_Problem requirements_:
I need the number of lines in the data that contain the word "unfold", and nothing beyond it.

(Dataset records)
__________

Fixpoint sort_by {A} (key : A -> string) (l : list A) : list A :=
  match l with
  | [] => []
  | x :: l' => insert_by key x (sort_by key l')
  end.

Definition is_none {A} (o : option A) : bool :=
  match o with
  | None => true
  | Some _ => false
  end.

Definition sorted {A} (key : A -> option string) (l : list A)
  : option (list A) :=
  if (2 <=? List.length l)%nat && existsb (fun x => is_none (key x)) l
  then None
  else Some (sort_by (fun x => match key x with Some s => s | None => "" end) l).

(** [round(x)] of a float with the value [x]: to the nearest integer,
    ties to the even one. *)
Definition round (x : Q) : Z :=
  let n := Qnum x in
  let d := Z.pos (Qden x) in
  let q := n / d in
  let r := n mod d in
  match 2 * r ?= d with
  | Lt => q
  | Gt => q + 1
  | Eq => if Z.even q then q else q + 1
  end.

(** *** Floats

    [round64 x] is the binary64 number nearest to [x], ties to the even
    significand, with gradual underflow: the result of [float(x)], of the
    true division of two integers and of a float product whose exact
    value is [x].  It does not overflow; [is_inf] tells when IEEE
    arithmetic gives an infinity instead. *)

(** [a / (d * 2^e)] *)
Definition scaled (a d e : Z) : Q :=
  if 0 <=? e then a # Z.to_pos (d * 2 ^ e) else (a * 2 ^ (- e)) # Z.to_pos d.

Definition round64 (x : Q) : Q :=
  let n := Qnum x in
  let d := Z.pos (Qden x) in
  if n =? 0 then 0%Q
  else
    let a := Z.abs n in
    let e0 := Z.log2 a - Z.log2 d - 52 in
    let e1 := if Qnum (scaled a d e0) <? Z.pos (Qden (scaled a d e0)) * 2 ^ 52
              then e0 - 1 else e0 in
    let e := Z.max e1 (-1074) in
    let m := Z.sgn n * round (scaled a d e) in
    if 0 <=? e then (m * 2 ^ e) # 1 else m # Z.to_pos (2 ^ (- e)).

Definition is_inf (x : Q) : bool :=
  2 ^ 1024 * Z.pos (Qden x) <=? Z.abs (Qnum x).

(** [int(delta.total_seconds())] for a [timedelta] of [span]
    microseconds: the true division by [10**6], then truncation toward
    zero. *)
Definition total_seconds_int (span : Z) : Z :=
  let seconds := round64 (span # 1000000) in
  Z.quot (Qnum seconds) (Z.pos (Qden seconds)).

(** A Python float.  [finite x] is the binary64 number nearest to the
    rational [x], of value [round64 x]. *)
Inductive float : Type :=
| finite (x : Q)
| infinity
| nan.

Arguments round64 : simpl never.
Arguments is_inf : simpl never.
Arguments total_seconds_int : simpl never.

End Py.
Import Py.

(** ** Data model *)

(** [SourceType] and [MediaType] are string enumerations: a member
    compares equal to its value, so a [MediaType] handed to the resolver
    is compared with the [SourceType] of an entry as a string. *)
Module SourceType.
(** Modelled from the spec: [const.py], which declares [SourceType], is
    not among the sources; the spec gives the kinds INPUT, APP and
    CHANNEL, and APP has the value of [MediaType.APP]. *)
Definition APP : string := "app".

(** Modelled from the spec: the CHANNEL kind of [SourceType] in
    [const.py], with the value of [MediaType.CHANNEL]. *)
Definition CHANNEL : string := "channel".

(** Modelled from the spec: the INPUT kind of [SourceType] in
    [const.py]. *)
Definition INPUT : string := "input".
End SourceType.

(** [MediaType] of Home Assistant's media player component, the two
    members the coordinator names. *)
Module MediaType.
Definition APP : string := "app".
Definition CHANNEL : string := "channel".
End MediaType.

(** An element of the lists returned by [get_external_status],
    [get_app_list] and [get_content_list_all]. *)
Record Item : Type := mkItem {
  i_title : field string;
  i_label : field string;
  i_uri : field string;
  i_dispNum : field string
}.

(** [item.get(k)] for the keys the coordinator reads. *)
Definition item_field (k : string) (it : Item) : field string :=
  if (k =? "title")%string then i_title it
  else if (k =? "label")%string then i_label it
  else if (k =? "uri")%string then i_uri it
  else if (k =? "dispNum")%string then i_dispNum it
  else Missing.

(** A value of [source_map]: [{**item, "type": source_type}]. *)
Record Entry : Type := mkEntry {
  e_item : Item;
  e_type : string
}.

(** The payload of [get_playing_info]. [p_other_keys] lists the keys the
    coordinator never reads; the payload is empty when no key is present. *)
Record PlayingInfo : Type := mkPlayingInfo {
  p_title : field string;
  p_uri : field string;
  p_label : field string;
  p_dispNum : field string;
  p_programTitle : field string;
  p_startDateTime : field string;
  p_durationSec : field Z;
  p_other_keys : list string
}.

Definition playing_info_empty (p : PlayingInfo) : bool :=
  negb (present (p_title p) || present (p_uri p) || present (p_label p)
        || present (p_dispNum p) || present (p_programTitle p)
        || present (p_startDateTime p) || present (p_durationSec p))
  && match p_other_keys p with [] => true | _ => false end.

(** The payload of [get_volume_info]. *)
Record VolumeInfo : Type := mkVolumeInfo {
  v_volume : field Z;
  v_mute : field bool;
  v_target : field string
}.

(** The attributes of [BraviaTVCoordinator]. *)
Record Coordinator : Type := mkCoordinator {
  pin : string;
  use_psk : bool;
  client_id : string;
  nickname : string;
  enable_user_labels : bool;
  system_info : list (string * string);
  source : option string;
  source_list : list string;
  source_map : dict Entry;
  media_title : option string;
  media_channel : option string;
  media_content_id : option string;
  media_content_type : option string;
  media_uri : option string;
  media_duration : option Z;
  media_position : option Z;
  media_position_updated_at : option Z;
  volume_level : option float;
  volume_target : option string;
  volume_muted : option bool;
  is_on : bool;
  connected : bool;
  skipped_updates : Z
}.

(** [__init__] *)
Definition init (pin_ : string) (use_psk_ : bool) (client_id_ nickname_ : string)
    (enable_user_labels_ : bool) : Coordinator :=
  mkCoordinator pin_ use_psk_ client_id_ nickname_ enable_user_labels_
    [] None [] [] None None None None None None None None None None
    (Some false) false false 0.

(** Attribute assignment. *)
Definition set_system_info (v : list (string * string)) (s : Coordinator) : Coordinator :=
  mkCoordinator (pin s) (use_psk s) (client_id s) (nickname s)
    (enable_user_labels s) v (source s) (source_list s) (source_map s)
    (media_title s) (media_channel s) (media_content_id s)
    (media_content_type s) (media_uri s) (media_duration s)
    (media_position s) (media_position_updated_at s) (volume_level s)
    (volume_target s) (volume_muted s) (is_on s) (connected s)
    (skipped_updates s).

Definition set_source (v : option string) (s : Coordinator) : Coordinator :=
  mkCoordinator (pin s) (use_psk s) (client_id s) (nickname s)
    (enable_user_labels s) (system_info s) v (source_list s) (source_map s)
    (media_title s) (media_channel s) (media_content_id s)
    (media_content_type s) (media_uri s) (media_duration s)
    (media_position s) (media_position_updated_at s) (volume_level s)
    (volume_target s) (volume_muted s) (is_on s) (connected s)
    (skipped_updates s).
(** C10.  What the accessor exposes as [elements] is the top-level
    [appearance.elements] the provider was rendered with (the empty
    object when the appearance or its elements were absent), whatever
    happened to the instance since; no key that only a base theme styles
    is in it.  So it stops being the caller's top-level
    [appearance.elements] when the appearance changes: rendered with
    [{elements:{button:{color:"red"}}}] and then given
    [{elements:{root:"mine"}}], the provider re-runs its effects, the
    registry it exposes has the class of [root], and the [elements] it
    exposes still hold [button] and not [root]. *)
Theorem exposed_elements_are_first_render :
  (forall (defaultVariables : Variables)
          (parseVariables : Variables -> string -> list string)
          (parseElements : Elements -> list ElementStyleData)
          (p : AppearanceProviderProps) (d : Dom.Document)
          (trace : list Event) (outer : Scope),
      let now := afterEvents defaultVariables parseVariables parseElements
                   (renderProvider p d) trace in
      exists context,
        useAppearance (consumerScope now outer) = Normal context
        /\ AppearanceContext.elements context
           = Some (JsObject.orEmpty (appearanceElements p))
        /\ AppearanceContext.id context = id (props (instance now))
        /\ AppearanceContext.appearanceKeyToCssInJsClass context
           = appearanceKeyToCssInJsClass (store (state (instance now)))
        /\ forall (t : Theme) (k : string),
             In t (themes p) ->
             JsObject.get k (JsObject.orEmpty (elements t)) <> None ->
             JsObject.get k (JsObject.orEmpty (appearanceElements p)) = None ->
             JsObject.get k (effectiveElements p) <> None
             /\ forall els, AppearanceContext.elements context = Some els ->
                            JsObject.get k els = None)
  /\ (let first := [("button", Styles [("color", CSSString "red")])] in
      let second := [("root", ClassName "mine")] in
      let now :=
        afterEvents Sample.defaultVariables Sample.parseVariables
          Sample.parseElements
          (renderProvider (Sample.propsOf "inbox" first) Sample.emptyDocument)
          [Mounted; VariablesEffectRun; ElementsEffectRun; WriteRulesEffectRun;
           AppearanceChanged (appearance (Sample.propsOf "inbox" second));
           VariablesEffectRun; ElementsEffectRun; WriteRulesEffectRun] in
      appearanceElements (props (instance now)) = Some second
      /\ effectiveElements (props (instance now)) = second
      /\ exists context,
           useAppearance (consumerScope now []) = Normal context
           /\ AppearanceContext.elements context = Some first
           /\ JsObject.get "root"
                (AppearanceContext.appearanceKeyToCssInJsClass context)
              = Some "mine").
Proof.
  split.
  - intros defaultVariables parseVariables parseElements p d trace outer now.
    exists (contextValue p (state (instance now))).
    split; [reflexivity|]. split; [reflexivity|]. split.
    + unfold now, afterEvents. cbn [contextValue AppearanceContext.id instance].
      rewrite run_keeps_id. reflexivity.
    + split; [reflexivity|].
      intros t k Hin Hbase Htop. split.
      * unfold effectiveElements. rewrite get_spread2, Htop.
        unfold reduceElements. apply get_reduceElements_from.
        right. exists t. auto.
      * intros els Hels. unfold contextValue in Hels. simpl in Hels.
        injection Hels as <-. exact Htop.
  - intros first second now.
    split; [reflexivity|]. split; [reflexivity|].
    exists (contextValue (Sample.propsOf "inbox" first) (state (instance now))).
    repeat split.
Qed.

__________

_Result of the exercise_:
4